Mustafa Kemal Atatürk



Yirminci yüzyılın başlarında Osmanlı Devleti, üzerinde hain emeller besleyen batılı devletlerin “hasta adam” diye tabir ettikleri çaresizliğe sürüklenmiş ve Türk toprakları dört taraftan, yedi düvel tarafından işgal edilmeye başlanmıştır. Tarihi boyunca bir karış toprağını düşmana terk etmeyen ve başka bir milletin yularını boynunda taşımayacak kurt soylu Türk budunu, bu amansız savaştan zaferle çıkmanın hayallerini kurmaktadır.

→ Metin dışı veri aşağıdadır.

Lemma GetStats_reply (r : Node.StatsResponse) (n : Node.Node) :
  Node.GetStats r n =
  match Facts.reply_stats r with
  | Some stats => (Facts.refreshed stats n, Some stats)
  | None => (n, None)
  end.
Proof.
  destruct r as [|status [stats|]]; simpl; try reflexivity.
  - destruct (status =? 200); simpl; [|reflexivity].
    destruct (Stats.MemStats stats), (Stats.DiskStats stats); reflexivity.
  - destruct (status =? 200); reflexivity.
Qed.

Lemma refreshed_twice (s1 s2 : Stats.Stats) (n : Node.Node) :
  Facts.refreshed s2 (Facts.refreshed s1 n) = Facts.refreshed s2 n.
Proof. reflexivity. Qed.

(** X9. [calculateCpuUsage] keeps two pointers to the same [Stats] field
    of the node, which the second [GetStats] overwrites before either is
    read.  Whenever both stats calls succeed and the second snapshot has
    finite idle and total CPU times, the usage it reports is therefore 0,
    whatever the first snapshot was; the node is left with the second
    snapshot. *)
Theorem calculateCpuUsage_reports_zero
    (probe : string -> Node.StatsResponse * Node.StatsResponse)
    (n : Node.Node) (s1 s2 : Stats.Stats) :
  Facts.reply_stats (probe (Node.Api n)).1 = Some s1 ->
  Facts.reply_stats (probe (Node.Api n)).2 = Some s2 ->
  Facts.finite_cpu_times s2 = true ->
  Scheduler.calculateCpuUsage probe n = (Facts.refreshed s2 n, Some 0%float).
Proof.
  intros H1 H2 Hfin. unfold Scheduler.calculateCpuUsage.
  rewrite !GetStats_reply, H1. cbn iota beta. rewrite GetStats_reply, H2.
  cbn iota beta zeta. rewrite refreshed_twice.
  change (Node.Stats (Facts.refreshed s2 n)) with s2.
  unfold Facts.finite_cpu_times in Hfin.
  destruct (Stats.CpuUsage s2) as [[[pct idle] nonIdle] total].
  apply andb_true_iff in Hfin as [Hidle Htotal].
  rewrite (float_sub_self total Htotal), (float_sub_self idle Hidle). reflexivity.
Qed.

Lemma calculateCpuUsage_reports_zero_witness :
  Scheduler.calculateCpuUsage Examples.only_B_answers
    (Node.NewNode "B:2" "http://B:2" "worker")
  = (Facts.refreshed Examples.some_stats (Node.NewNode "B:2" "http://B:2" "worker"),
     Some 0%float).
Proof.
  apply (calculateCpuUsage_reports_zero Examples.only_B_answers
           (Node.NewNode "B:2" "http://B:2" "worker")
           Examples.some_stats Examples.some_stats);
    vm_compute; reflexivity.
Defined.

Lemma calculateCpuUsage_cases
    (probe : string -> Node.StatsResponse * Node.StatsResponse) (n : Node.Node) :
  let r := Scheduler.calculateCpuUsage probe n in
  Node.Name r.1 = Node.Name n
  /\ Node.Api r.1 = Node.Api n
  /\ (is_Some r.2 <-> Facts.probe_ok probe (Node.Api n) = true).
Proof.
  unfold Scheduler.calculateCpuUsage, Facts.probe_ok. rewrite !GetStats_reply.
  destruct (Facts.reply_stats (probe (Node.Api n)).1) as [s1|]; cbn iota beta.
  - rewrite GetStats_reply.
    destruct (Facts.reply_stats (probe (Node.Api n)).2) as [s2|]; cbn iota beta zeta.
    + destruct (Stats.CpuUsage _) as [[[pct idle] nonIdle] total].
      repeat split; eauto.
    + repeat split; [intros [x Hx]; discriminate | intros H; discriminate].
  - repeat split; [intros [x Hx]; discriminate | intros H; discriminate].
Qed.

Lemma deref_insert_same_ids (h : Node.Heap) (q : Node.Ptr) (n' : Node.Node) :
  Node.Name n' = Node.Name (Node.deref h q) ->
  Node.Api n' = Node.Api (Node.deref h q) ->
  forall p, Node.Name (Node.deref (<[q := n']> h) p) = Node.Name (Node.deref h p)
            /\ Node.Api (Node.deref (<[q := n']> h) p) = Node.Api (Node.deref h p).
Proof.
  intros Hname Hapi p. unfold Node.deref in *.
  destruct (decide (q = p)) as [->|Hne].
  - destruct (decide (p < length h)%nat) as [Hlt|Hge].
    + rewrite list_lookup_insert_eq by exact Hlt. simpl. auto.
    + rewrite list_insert_ge by lia. auto.
  - rewrite list_lookup_insert_ne by exact Hne. auto.
Qed.

(** A scoring loop that, node by node, either adds an entry under the
    node's name (probe succeeded) or leaves the map alone (probe failed),
    and never renames a node, ends with entries for exactly the names of
    the nodes whose probe succeeded, next to what the map held before. *)
Lemma scoring_fold
    (probe : string -> Node.StatsResponse * Node.StatsResponse)
    (body : Node.Ptr -> Node.Heap * gmap string float -> Node.Heap * gmap string float) :
  (forall node h sc,
     (forall p, Node.Name (Node.deref (body node (h, sc)).1 p) = Node.Name (Node.deref h p)
                /\ Node.Api (Node.deref (body node (h, sc)).1 p) = Node.Api (Node.deref h p))
     /\ (Facts.probe_ok probe (Node.Api (Node.deref h node)) = true ->
         exists v, (body node (h, sc)).2 = <[Node.Name (Node.deref h node) := v]> sc)
     /\ (Facts.probe_ok probe (Node.Api (Node.deref h node)) = false ->
         (body node (h, sc)).2 = sc)) ->
  forall nodes h sc,
    let r := fold_left (fun st node => body node st) nodes (h, sc) in
    (forall p, Node.Name (Node.deref r.1 p) = Node.Name (Node.deref h p)
               /\ Node.Api (Node.deref r.1 p) = Node.Api (Node.deref h p))
    /\ (forall name,
          is_Some (r.2 !! name) <->
          is_Some (sc !! name)
          \/ exists p, p ∈ nodes /\ Node.Name (Node.deref h p) = name
                       /\ Facts.probe_ok probe (Node.Api (Node.deref h p)) = true).
Proof.
  intros Hbody nodes. induction nodes as [|node rest IH]; intros h sc; simpl.
  { split; [auto|]. intros name. split; [auto|].
    intros [H|(p & Hp & _)]; [exact H | inversion Hp]. }
  destruct (Hbody node h sc) as (Hids & Hok & Hfail).
  destruct (body node (h, sc)) as [h1 sc1] eqn:Hstep. simpl in *.
  destruct (IH h1 sc1) as (Hids' & Hdom').
  split.
  { intros p. destruct (Hids' p) as [E1 E2]. destruct (Hids p) as [E3 E4].
    split; congruence. }
  intros name. rewrite Hdom'. split.
  - intros [Hsc1|(p & Hp & Hname & Hprobe)].
    + destruct (Facts.probe_ok probe (Node.Api (Node.deref h node))) eqn:Hp.
      * destruct (Hok eq_refl) as [v ->].
        apply lookup_insert_is_Some in Hsc1 as [<-|[_ Hsc]]; [|auto].
        right. exists node. split; [left|]. auto.
      * rewrite (Hfail eq_refl) in Hsc1. auto.
    + right. exists p. destruct (Hids p) as [E1 E2].
      split; [right; exact Hp|]. split; congruence.
  - intros [Hsc|(p & Hp & Hname & Hprobe)].
    + left. destruct (Facts.probe_ok probe (Node.Api (Node.deref h node))) eqn:Hp.
      * destruct (Hok eq_refl) as [v ->]. rewrite lookup_insert_is_Some.
        destruct (decide (Node.Name (Node.deref h node) = name)); auto.
      * rewrite (Hfail eq_refl). exact Hsc.
    + apply elem_of_cons in Hp as [->|Hp].
      * left. destruct (Hok Hprobe) as [v ->]. rewrite Hname.
        rewrite lookup_insert_eq. eauto.
      * right. exists p. destruct (Hids p) as [E1 E2].
        split; [exact Hp|]. split; congruence.
Qed.

Lemma Greedy_Score_body_step (Pow : float -> float -> float)
    (probe : string -> Node.StatsResponse * Node.StatsResponse)
    (node : Node.Ptr) (h : Node.Heap) (sc : gmap string float) :
  let r := Scheduler.Greedy_Score_body Pow probe node (h, sc) in
  (forall p, Node.Name (Node.deref r.1 p) = Node.Name (Node.deref h p)
             /\ Node.Api (Node.deref r.1 p) = Node.Api (Node.deref h p))
  /\ (Facts.probe_ok probe (Node.Api (Node.deref h node)) = true ->
      exists v, r.2 = <[Node.Name (Node.deref h node) := v]> sc)
  /\ (Facts.probe_ok probe (Node.Api (Node.deref h node)) = false -> r.2 = sc).
Proof.
  unfold Scheduler.Greedy_Score_body.
  destruct (calculateCpuUsage_cases probe (Node.deref h node)) as (Hname & Hapi & Hsome).
  destruct (Scheduler.calculateCpuUsage probe (Node.deref h node)) as [n usage].
  simpl in Hname, Hapi, Hsome.
  destruct usage as [u|]; simpl; (split; [apply deref_insert_same_ids; assumption|]).
  - split; [intros _; rewrite Hname; eauto|].
    intros Hf. destruct Hsome as [Hs _]. rewrite Hs in Hf by eauto. discriminate.
  - split; [|reflexivity].
    intros Ht. apply Hsome in Ht as [x Hx]. discriminate.
Qed.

Her karışına atalarımızın kanı dökülen bu toprakları, kağıt üstünde düşmanlara terk etme veya İtilaf Devletleri’nin himayesinde yaşama alçaklığını kabul edebilecek Osmanlı devlet yöneticilerine ve aydınlarına karşı, bir zamanlar Türk toprağı olan Selanik’ten bir güneş doğuyordu. O güneş, Türklüğün yeniden şerefli bir destan yazarak tarihin sayfalarına onurun, kahramanlığın ve bağımsızlığın timsali olarak yazıldığı o millî uyanışın yüce lideri Mustafa Kemâl ATATÜRK‘tü…

Bozkurt bakışlı bir Türk yiğidi olan Mustafa Kemal, yüzyılın tanık olduğu en büyük kahramanlık örneklerinin sergilendiği şeref taşan efsanelerin mimarıdır. (*) Anadolu’nun her karışında yüreği vatan, bayrak, din, millet ve namus aşkı ile dolu olan bir milletin uyanışını sağlayan, tüm dünyanın önünde saygıyla eğildiği bir dava adamı olarak kendisini Türk’ün atası olarak yüreklere kazımıştır.